======== The data ========

(* ===== verification/ProviderRooms.v ===== *)
(** * Provider rooms: MQTT, Nostr and IPFS PubSub

    The rooms of [crates/transport/src/provider_adapters.rs] that keep an inbox: what they
    publish, what they do with each event the network hands them, and what their takes return.
    The clients ([rumqttc], [nostr-sdk], [libp2p]), [serde_json] on the wire envelopes, the
    unpadded [base64] engine and multiaddrs are parameters. A deadline is the number of events
    that arrive before it. *)

From S2P Require Import Prelude Collections Bytes Framing StrOps Crypto Transport IcePolicy ConnPolicy RouteGraph ControlLane Timeline NegotiationSeal SignalingBus ProviderPlan.

(** ** The plaintext guard *)

Definition forbidden_markers : list string :=
  ["alice display"; "bob display"; "family voice"; "room seed"; "room-secret:"; "group name";
   "channel name"; "plaintext message"; "message plaintext"; "audio plaintext"; "raw audio";
   "raw sdp"; "raw ice"; "v=0"; "a=ice-ufrag"; "a=ice-pwd"; "candidate:"; "turn:"; "turns:";
   "turn credential"; "turn password"; "ice password"; "mls epoch secret"; "mls exporter";
   "sframe key"; "content key"; "production-ready"; "fake production"]%string.

Definition reject_forbidden_plaintext (b : bytes) : result unit TransportError :=
  if valid_utf8 b then
    reject_if (contains_any forbidden_markers (to_ascii_lowercase (string_of_bytes b))) PlaintextLeak
  else Ok tt.

(** ** Wire envelopes *)

Inductive MqttWireEnvelope :=
| WePresence (schema : N) (from_peer : SignalingPeerId) (payload : bytes) (ttl_seconds : N)
| WeSignal (schema : N) (from_peer to_peer : SignalingPeerId)
    (payload : SealedWebRtcNegotiationPayload)
| WeControl (schema : N) (from_peer : SignalingPeerId) (payload : bytes).

(** The same variants and fields, declared once per adapter. *)
Definition NostrWireEnvelope : Type := MqttWireEnvelope.
Definition IpfsPubsubWireEnvelope : Type := MqttWireEnvelope.

(** [serde_json] on an envelope, with the text of its errors. *)
Class WireJson := {
  wire_to_vec : MqttWireEnvelope → result bytes string;
  wire_from_slice : bytes → result MqttWireEnvelope string
}.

========

- **What is required**:
Retype the records exactly.

- **Result of this exercise**:
(* ===== verification/ProviderRooms.v ===== *)
(** * Provider rooms: MQTT, Nostr and IPFS PubSub

    The rooms of [crates/transport/src/provider_adapters.rs] that keep an inbox: what they
    publish, what they do with each event the network hands them, and what their takes return.
    The clients ([rumqttc], [nostr-sdk], [libp2p]), [serde_json] on the wire envelopes, the
    unpadded [base64] engine and multiaddrs are parameters. A deadline is the number of events
    that arrive before it. *)

From S2P Require Import Prelude Collections Bytes Framing StrOps Crypto Transport IcePolicy ConnPolicy RouteGraph ControlLane Timeline NegotiationSeal SignalingBus ProviderPlan.

(** ** The plaintext guard *)

Definition forbidden_markers : list string :=
  ["alice display"; "bob display"; "family voice"; "room seed"; "room-secret:"; "group name";
   "channel name"; "plaintext message"; "message plaintext"; "audio plaintext"; "raw audio";
   "raw sdp"; "raw ice"; "v=0"; "a=ice-ufrag"; "a=ice-pwd"; "candidate:"; "turn:"; "turns:";
   "turn credential"; "turn password"; "ice password"; "mls epoch secret"; "mls exporter";
   "sframe key"; "content key"; "production-ready"; "fake production"]%string.

Definition reject_forbidden_plaintext (b : bytes) : result unit TransportError :=
  if valid_utf8 b then
    reject_if (contains_any forbidden_markers (to_ascii_lowercase (string_of_bytes b))) PlaintextLeak
  else Ok tt.

(** ** Wire envelopes *)

Inductive MqttWireEnvelope :=
| WePresence (schema : N) (from_peer : SignalingPeerId) (payload : bytes) (ttl_seconds : N)
| WeSignal (schema : N) (from_peer to_peer : SignalingPeerId)
    (payload : SealedWebRtcNegotiationPayload)
| WeControl (schema : N) (from_peer : SignalingPeerId) (payload : bytes).

(** The same variants and fields, declared once per adapter. *)
Definition NostrWireEnvelope : Type := MqttWireEnvelope.
Definition IpfsPubsubWireEnvelope : Type := MqttWireEnvelope.

(** [serde_json] on an envelope, with the text of its errors. *)
Class WireJson := {
  wire_to_vec : MqttWireEnvelope → result bytes string;
  wire_from_slice : bytes → result MqttWireEnvelope string
}.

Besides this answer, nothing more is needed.